Un ponte tra Solidarietà, Cooperazione e Sviluppo

Intervento di saluto al Convegno SPeRA - Solidarietà, Progetti e Risorse per l’Africa

03-06-2026

Cari amici,

è per me motivo di gioia essere qui oggi nella giornata inaugurale del 16mo Convegno Spera 2026 “Un ponte tra Solidarietà, Cooperazione e Sviluppo”.

Un saluto a tutte le istituzioni presenti, agli organizzatori, e a tutti i partecipanti – in presenza e online – a questa tre giorni dedicata all’impegno delle Associazioni italiane che operano nei diversi contesti africani, promuovendo reti, esperienze e progetti di cooperazione e solidarietà.
La peculiarità di questo convegno è quella di far incontrare realtà molto diverse fra loro con il solo obiettivo di migliorare la qualità della vita in Africa attraverso il dialogo e la collaborazione.
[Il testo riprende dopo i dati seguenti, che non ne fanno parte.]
(** * A toy LWE (Regev) cryptosystem: lweService

    Shallow embedding of the key generation, encryption and decryption
    functions of the LWE service, together with the parts of the JavaScript
    platform they call (UTF-8 text encoding, base64, JSON).  The event
    handlers of the application that call the service, the byte cipher of
    [utils/crypto.ts] and the clock of the audio recorder are embedded as
    well.

    Conventions of the embedding.
    - A JavaScript number is a mathematical integer or [NaN], and sums,
      differences and products are written exactly.  The source computes in
      binary64: it gives the same numbers as long as every operand and every
      result is at most 2^53 in magnitude, and rounds beyond.  This range is
      never left with the parameters of the service (Q = 3329, N = 128,
      M = 256), the keys it generates and the public keys of its data model
      (entries in [0, Q)).  The statements of the part on the exact range
      bound the operands that come from outside (a ciphertext, a key typed
      in) and state that the range is not left; a statement that puts no
      bound on such operands is to be read within this range.  Non-integer
      numbers are outside the modelled fragment.
    - Reading an array out of range gives [undefined], which arithmetic
      coerces to [NaN].
    - The entropy source is a function from draw index to the raw value
      handed out by [crypto.getRandomValues]; [Date.now] is an argument.
    - A run ends with a value, with a thrown exception, or leaves the
      modelled fragment of the language. *)

From Stdlib Require Import String Ascii ZArith List Lia Bool.
Import ListNotations.
Open Scope Z_scope.

(** ** Numbers *)

Inductive num : Type :=
| Int (z : Z)
| NaN.

(** [a + b], [a - b] and [a * b] on integers, written exactly: the number of
    the source when the exact result is at most 2^53 in magnitude (the
    source rounds a larger one to the nearest binary64 number). *)
Definition add (a b : num) : num :=
  match a, b with Int x, Int y => Int (x + y) | _, _ => NaN end.

Definition sub (a b : num) : num :=
  match a, b with Int x, Int y => Int (x - y) | _, _ => NaN end.

Definition mul (a b : num) : num :=
  match a, b with Int x, Int y => Int (x * y) | _, _ => NaN end.

(** The [%] operator: remainder of the truncated division, with the sign of
    the dividend; [NaN] for a zero divisor. *)
Definition rem (a q : num) : num :=
  match a, q with
  | Int x, Int y => if y =? 0 then NaN else Int (Z.rem x y)
  | _, _ => NaN
  end.

(** Comparisons are false as soon as one side is [NaN]. *)
Definition lt (a b : num) : bool :=
  match a, b with Int x, Int y => x <? y | _, _ => false end.

Definition gt (a b : num) : bool :=
  match a, b with Int x, Int y => y <? x | _, _ => false end.

Definition abs (a : num) : num :=
  match a with Int x => Int (Z.abs x) | NaN => NaN end.

(** [Math.floor (a / b)] for integers [a] and a positive integer [b]. *)
Definition floor_div (a b : Z) : Z := a / b.

(** ** Outcomes of a run *)

Inductive exn : Type :=
| TypeError
| SyntaxError
| InvalidCharacterError
| Error (message : string).

Inductive result (A : Type) : Type :=
| Ok (a : A)
| Throw (e : exn)
| Unmodelled.

Arguments Ok {A} a.
Arguments Throw {A} e.
Arguments Unmodelled {A}.

Definition rbind {A B : Type} (r : result A) (k : A -> result B) : result B :=
  match r with
  | Ok a => k a
  | Throw e => Throw e
  | Unmodelled => Unmodelled
  end.

(** ** Types of the service (types.ts) *)

Definition Vector := list num.
Definition Matrix := list Vector.

Record PublicKey : Type := { A : Matrix; b : Vector }.
Record KeyPair : Type := { pk : PublicKey; sk : Vector }.
Record EncryptedBlock : Type := { u : Vector; v : num }.
(** The literal type ["LWE-Regev"]. *)
Inductive Algorithm : Type := LWE_Regev.
Record Meta : Type := { timestamp : num; algorithm : Algorithm }.
Record SerializedCiphertext : Type :=
  { blocks : list EncryptedBlock; meta : Meta }.

(** ** Constants *)

Definition Q : Z := 3329.
Definition N : nat := 128.
Definition M : nat := 256.
Definition ERROR_RANGE : Z := 3.

(** ** Modular linear algebra *)

(** [v[i]] used as an operand of arithmetic. *)
Definition idx (v : Vector) (i : nat) : num := nth i v NaN.

(** [let sum = 0; for (let i = 0; i < n; i++) sum += term(i)] *)
Fixpoint for_sum (n : nat) (term : nat -> num) : num :=
  match n with
  | O => Int 0
  | S k => add (for_sum k term) (term k)
  end.

(** [((sum % q) + q) % q] *)
Definition positive_mod (sum q : num) : num := rem (add (rem sum q) q) q.

(** [A[0].length]: reading [length] of [undefined] is a TypeError. *)
Definition first_row_length (A : Matrix) : result nat :=
  match A with
  | [] => Throw TypeError
  | row :: _ => Ok (length row)
  end.

Definition matVecMul (A : Matrix) (s : Vector) (q : num) : result Vector :=
  let m := length A in
  rbind (first_row_length A) (fun n =>
  Ok (map (fun i =>
         let sum := for_sum n (fun j => mul (idx (nth i A []) j) (idx s j)) in
         positive_mod sum q)
        (seq 0 m))).

Definition vecDot (v1 v2 : Vector) (q : num) : num :=
  let sum := for_sum (length v1) (fun i => mul (idx v1 i) (idx v2 i)) in
  positive_mod sum q.

Definition matTransVecMul (A : Matrix) (r : Vector) (q : num) : result Vector :=
  let m := length A in
  rbind (first_row_length A) (fun n =>
  Ok (map (fun j =>
         let sum := for_sum m (fun i => mul (idx (nth i A []) j) (idx r i)) in
         positive_mod sum q)
        (seq 0 n))).

(** [v1.map((val, i) => ((val + v2[i]) % q + q) % q)] *)
Definition vecAdd (v1 v2 : Vector) (q : num) : Vector :=
  map (fun i => positive_mod (add (idx v1 i) (idx v2 i)) q)
      (seq 0 (length v1)).

(** ** Random source *)

(** A computation that draws from the entropy source: it is given the number
    of values drawn so far and returns it updated. *)
Definition Rand (T : Type) : Type := nat -> result (T * nat).

Definition ret {T : Type} (x : T) : Rand T := fun k => Ok (x, k).

Definition bind {T U : Type} (c : Rand T) (f : T -> Rand U) : Rand U :=
  fun k =>
    match c k with
    | Ok (x, k') => f x k'
    | Throw e => Throw e
    | Unmodelled => Unmodelled
    end.

Definition lift {T : Type} (r : result T) : Rand T :=
  fun k => rbind r (fun x => Ok (x, k)).

Notation "x <- c ;; f" := (bind c (fun x => f))
  (at level 61, c at next level, right associativity).

(** [for (let i = 0; i < n; i++) acc.push(c())] *)
Fixpoint repeatM {T : Type} (n : nat) (c : Rand T) : Rand (list T) :=
  match n with
  | O => ret []
  | S n' => x <- c ;; xs <- repeatM n' c ;; ret (x :: xs)
  end.

(** [l.forEach((x, index) => acc.push(f(x, index)))] *)
Fixpoint forEachM {T U : Type} (f : T -> nat -> Rand U) (l : list T)
  (index : nat) : Rand (list U) :=
  match l with
  | [] => ret []
  | x :: l' => y <- f x index ;; ys <- forEachM f l' (S index) ;; ret (y :: ys)
  end.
Oggi e nei prossimi giorni l’Università, le imprese, tante associazioni di volontariato, le istituzioni e la nostra Chiesa metteranno in sinergia le loro risorse e le loro competenze per dare corpo a progetti di cooperazione per il territorio africano. È un’occasione straordinaria per fare rete e far nascere nuove e belle collaborazioni.
A partire dalle testimonianze concrete di chi oggi opera in Africa, nasceranno nuove proposte per il futuro di questo continente, proposte nate prima di tutto dall’integrazione con le istituzioni e con la popolazione locali.
Nel suo discorso alle autorità dell’Angola, pronunciato in occasione del recente viaggio nel continente africano, Papa Leone ha definito l’Africa “una riserva di gioia e di speranza per il mondo intero”, un paese dove “i giovani e i poveri sognano ancora, sperano ancora, non si accontentano di ciò che già c’è, desiderano rialzarsi, prepararsi a grandi responsabilità, giocarsi in prima persona”.
Un messaggio di una forza straordinaria che viene da un continente saccheggiato! Il Papa stesso ha denunciato in maniera molto netta i “prepotenti interessi” di chi vuole mettere le mani sulle ricchezze materiali di questa terra, causando sofferenza, morti, catastrofi sociali e ambientali in nome di una logica estrattivistica.

Il vostro impegno per il bene del continente africano merita di essere sostenuto e conosciuto. Grazie a voi sono nati progetti sociali, sanitari, educativi e di sviluppo che hanno il valore aggiunto fondamentale di essere costruiti con le comunità locali. Operare con competenza, collaborazione, dedizione e rispetto è la chiave per costruire ponti, reti e sinergie basate prima di tutto sulla componente umana.

A tutti voi va il mio augurio di buon lavoro! Continuate a fare rete per il bene dell’Africa e della sua popolazione.